__Aim of the task__. Within the entries below, find the portion that opens with the line containing "connection as a state" and closes with the line containing "[useRowAction.ts].". Retype that portion exactly and only.

:::

(* ===== verification/Prelude.v ===== *)
(** * maco web console: a verification library

    maco manages virtual machines on a Mac. A Go server ([src/pkg], [src/cmd]) drives QEMU and serves an
    HTTP API; a web console in TypeScript and React ([src/web/src]) is what its users act through. This
    library models the console: the hooks that load and follow the server's state, the client that talks
    to it, the session, and the forms that change machines, with the theorems that make them correct; and of
    the server what the console depends on: its rules for requests, its queue of operations and its stream.

    ** Parts and how they interact

    A component of a page loads data with [useResource], which shares loads between components and
    reloads when the notification stream reports a change; the stream also carries the jobs that
    requests start, which [JobsProvider] merges with the jobs this page submitted and [useRowAction]
    turns into the busy state of a row. Forms edit a draft ([useDraft]) kept in the session storage and
    save it with functions of [api.ts], which call the generated client, whose interceptors add the
    session's token and end the session when the server says so.

    ** Files

    - [Prelude]: notations, the hint database [maco], tactics, lemmas on options and lists, and state
      machines: [run], [reachable] and their induction principles.
    - [JsString], [Regex], [JsNumber], [Json]: what the source uses of the language. Strings are UTF-8
      bytes; regular expressions are decided by derivatives and proved against their meaning; JSON texts
      of integers, strings, arrays and objects with [parse_stringify]; the class [JsonCodec] of types
      with a JSON form.
    - [Types]: the records of [api/generated/types.gen.ts].
    - [Ux], [BootOrder]: [ux.ts] and [bootOrder.ts], the second against [pkg/engine/media.go].
    - [ResourceEvents], [UseResource]: [hooks/resourceEvents.ts], [useResource.ts], [useEntity.ts]. All
      mounted hooks and shared loads are one [world]; a [step] is one task of the browser.
    - [NotificationStream]: [hooks/useNotificationStream.ts], [useJobs.ts]: the connection as a state
      machine over the socket's and the timers' events.
    - [JobTracking]: [components/JobsProvider.tsx], [hooks/useJobTracking.ts], [useJobAction.ts],
      [useRowAction.ts].
    - [UseDraft]: [hooks/useDraft.ts] over any value of the class [Draftable], which every [JsonCodec]
      implements.
    - [Dom], [Widgets], [RowComponent]: what a component renders: a tree whose enabled controls carry the
      actions they perform. A component is a state, a [step] and a [view]; what a user can do in a state is
      what its view [offers], and a [legal] history is one in which users did nothing else. [Widgets] holds
      the dialogs and notices pages share, [RowComponent] the panels that run one request at a time, with
      their classes and laws.
    - [VmMedia], [EntryRows], [Hardware], [Schedule]: [components/VMMedia.tsx], the number, memory and
      choice rows, [VMHardware.tsx] and [VMBackupSchedule.tsx].
    - [VmActions], [VmNetwork], [VmUsb], [VmSnapshots], [VmDataDisk], [CreateVm], [CreateNetwork]: the menu of
      a machine, its panels of adapters, USB devices, snapshots and backups, and data disk, and the two
      dialogs that create; with the rules of [pkg/engine] and [pkg/network] that their requests have to
      pass, those on networks and adapters in [ServerNetworks].
    - [ConsoleSockets], [Consoles]: the sessions of the serial, graphical and host consoles over their
      sockets, as instances of one class, and the components that open and close them; and the other ends of the
      serial line and the shell: whom [acceptAuthenticated] of [pkg/api/job_stream.go] lets in, and what
      [console.go] and [host_console.go] read until they close.
    - [VmPreview]: [components/VMPreview.tsx]: the previews of a machine's screen, their object URLs and
      subscriptions.
    - [Requests], [Account], [MediaPages]: components that await one request, as a class with its laws, and the
      API keys, the password, the upload form, the library's rows and the catalog built on it. [Passwords]: what
      [changePassword] of [pkg/api/authentication.go] does, with [pkg/engine/users.go], over the users and bcrypt.
    - [NetworkPages], [VmDisks], [Inventory], [MachinePages]: the rows and page of networks, the disks of a
      machine, the lists of machines and disks, and the page of a machine with its tabs and overview.
    - [Activity]: the list of operations, its pages against [pkg/jobs/pages.go], the panel and the page of
      one operation.
    - [PathSerializer], [Client], [Sdk]: the generated client of [api/generated]: path templates and
      queries, headers, interceptors and the request pipeline, and the table of the operations.
    - [Url], [Routes]: URLs as the platform reads them, and the table of routes of [pkg/api/server.go], with what
      [net/url] reads of a path; the router is any instance of the class [Router] of what it documents.
    - [Api], [ApiCorrect]: every function of [api.ts], over the page (storage, location, navigation), and
      what a call does end to end.
    - [Endpoints], [TypedCalls]: what [types.gen.ts] declares of every operation, as data, and that the calls of
      [api.ts] keep to it; and the gate of [pkg/api/server.go] that the requests of the routes behind it pass.
    - [Sse], [Params], [QueryKeys], [FormBody]: the rest of the generated client, which the console does not
      call: [core/serverSentEvents.gen.ts] over a world, with the streams of [client.gen.ts], and
      [core/params.gen.ts], [queryKeySerializer.gen.ts] and the bodies of forms of [bodySerializer.gen.ts].
    - [JobQueue], [JobService]: the queue of operations ([pkg/jobs/jobs.go], [lock.go], [public.go]): every function
      as a program of commands to Redis and the queue; what these services document, as the class [Service] with an
      instance in memory; and the server as any number of such programs, interleaved command by command, while
      locks are renewed beside their holders, or not, and time passes.
    - [JobSafety], [JobRuns]: a program logic of what a function knows of the services, with what holds of every
      run; and what the functions do when they run alone.
    - [JobStream]: [pkg/api/job_stream.go]: the messages of a stream, and the page that hears them.
    - [Storage]: [pkg/storage/files.go]: the writing of a file over a file system that may fail and crash at any point.
    - [Hotplug]: [pkg/vm/network_hotplug.go]: changing the adapter of a running machine, over the monitor of QEMU.
    - [HostNetwork]: [pkg/network/reconcile.go], [vlan.go], [store.go] and [pkg/hostnet/hostnet.go]: applying and
      destroying the bridges and VLANs of the host, as programs of commands; what [ifconfig] documents is the class
      [Programs.Machine]. [NetworkSafety]: what applying may change, whatever fails; [NetworkConverges]: what it
      achieves when the host carries out what it accepts.
    - [Backups]: [pkg/engine/backup.go], the pruning of [schedule.go], [pkg/manifest/manifest.go] and [pkg/types/vm.go]:
      making, listing, deleting, restoring and pruning backups, over the directories of disks and backups and machines
      that run meanwhile. [BackupSafety]: what a backup holds, what restoring it may touch, and that it comes back;
      [BackupPruning]: which backups are removed, and when the search for the name of a new machine ends.
    - [Session]: [hooks/useSession.tsx], the shell of [App.tsx], [pages/Login.tsx].

    ** What the theorems show

    - Loading: no signal is lost, one load is in flight, stale closures show nothing, loading ends.
    - Stream: an active connection is alive or has one reconnection pending, backs off, ends for good, and
      its list of jobs is the map of latest states.
    - Jobs: which rows are busy and until when; what the page is given.
    - Dialogs and panels: a request is one the view offered and, where it destroys something, one that was
      confirmed; one is in flight at a time; what is sent is what was typed, and the server accepts it.
    - Consoles and previews: one session, whose answers alone are shown; what is typed arrives, in order
      and after the credentials, at a server that lets the session in; no image of another machine or another boot, none that was revoked, and
      no lost refresh.
    - Account and pages: passwords change as typed, or the session ends, or the form says what the server
      refused; keys, media and networks go only when
      asked twice and nothing uses them; users without the rights see the overview alone.
    - Activity: the pages hold each matching operation once; the panel previews the right operations.
    - Drafts and forms: drafts survive reloads, what is saved is what is shown, and the server accepts it;
      amounts of memory survive being shown and read back.
    - Calls: one request, with the operation's method and path and the session's token; each path matches
      its own route of the server only, whatever the identifiers hold; queries read back; how a call
      settles for every answer; when the session ends, and that its way back survives the sign-in.
    - Types: no call of the module sends what its operation does not declare; whom the server's gate lets pass is
      whom the console takes for it, at every route behind it; the adapters the server saves are well formed.
    - Streams: how the network cuts a text does not matter, reconnections are bounded and resume after the last
      event; a stream asks for what a plain call would ask for.
    - Queue: an operation is executed as submitted, and at most once and one at a time while no lock lapses under a
      living worker, whatever interleaves, fails or is killed ([JobSafety.lapsed_lock_two_at_once] is two at once when
      one does: the lock is no fence, as [docs/multi-instance.md] says); a worker does what its specification says; orphans are settled; the history is bounded; and what a
      page shows is what the server has.
    - Files: a written file holds the old or the new contents whole, whatever crashes; and which of the two.
    - Running machines: a change of an adapter is carried out, or undone, or marked as uncertain.
    - Networks of the host: applying one harms nothing it did not make, leaves nothing unknown behind but what the
      host refuses to destroy, converges to its manifest, and does nothing the second time.
    - Backups: one that can be seen is whole, and of one moment; restoring it gives the machine back and harms nothing
      else; pruning removes what is too old or too much, and nothing more.
    - Other helpers: each argument goes to one place; the key of a query is canonical; bodies read back.

    ** Conventions and bounds

    - An asynchronous function is cut at its awaits: a step runs to the next one, and answers are events
      in any order, so every interleaving is a run.
    - Services the server uses are known by what they document: an error does not say whether a command was carried
      out, keys expire, the queue may deliver a task again, processes may end between any two commands. Records are
      values; their JSON is that of [Json]. The polls of the lock and the pages of the queue's tasks are bounded by
      arguments: the time a task has, and the number of tasks.
    - Functions of the server are trees of commands ([Programs]); a run of one may be killed before any command. The
      names a host gives to what it makes are arbitrary fresh ones, as are the identifiers and temporary directories
      of backups; a running machine may write its disks before any command; a restoration as a new machine gives
      nothing while it is looking for a name, of which it tries as many as an argument says. The
      convergence of a network asks that enough short names are free.
    - Calls of the client run in a monad of a world and thrown values; the world a [fetch] leaves is
      arbitrary, so whatever happens while it is awaited is covered.
    - Numbers the console handles are integers; where the language's doubles are exact only up to a bound
      (amounts of memory) the bound is stated beside the definition.
    - Fuel occurs in [Json.parse_value] (twice the length of the text is enough, [need_length]),
      [JsString.split_fuel] (the length is enough, [split_fuel_enough]), [Sse.attempts] (the maximum of
      attempts is enough, [attempts_end]; without a maximum the generator need not end) and
      [Endpoints.conforms], which unfolds names of types (twelve levels are enough, [conforms_enough]).
    - Third-party code (React, the router, the component library, the platform's [fetch], storage and
      URLs) enters by what the source relies on: state updates and effects in order, controls that do
      nothing while disabled, forms that are not submitted while invalid.

    ** Not modelled

    The server, but for its routes, its gate, its queue and stream of operations, its networks, files, backups and
    adapters of running machines, and the rules that decide whether it accepts the console's requests; the periodic submission
    of screenshots and backups; the freezing of a guest and the copying of its blocks by QEMU, which are known by
    what they give; styles, icons and layout; the terminal emulator and the frame buffer client inside the consoles;
    artwork, links and the page that only places the list of operations. *)

From Stdlib Require Export Ascii String Lia.
From stdpp Require Export base strings gmap relations numbers list.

:::

__Output below__.
    - [NotificationStream]: [hooks/useNotificationStream.ts], [useJobs.ts]: the connection as a state
      machine over the socket's and the timers' events.
    - [JobTracking]: [components/JobsProvider.tsx], [hooks/useJobTracking.ts], [useJobAction.ts],
      [useRowAction.ts].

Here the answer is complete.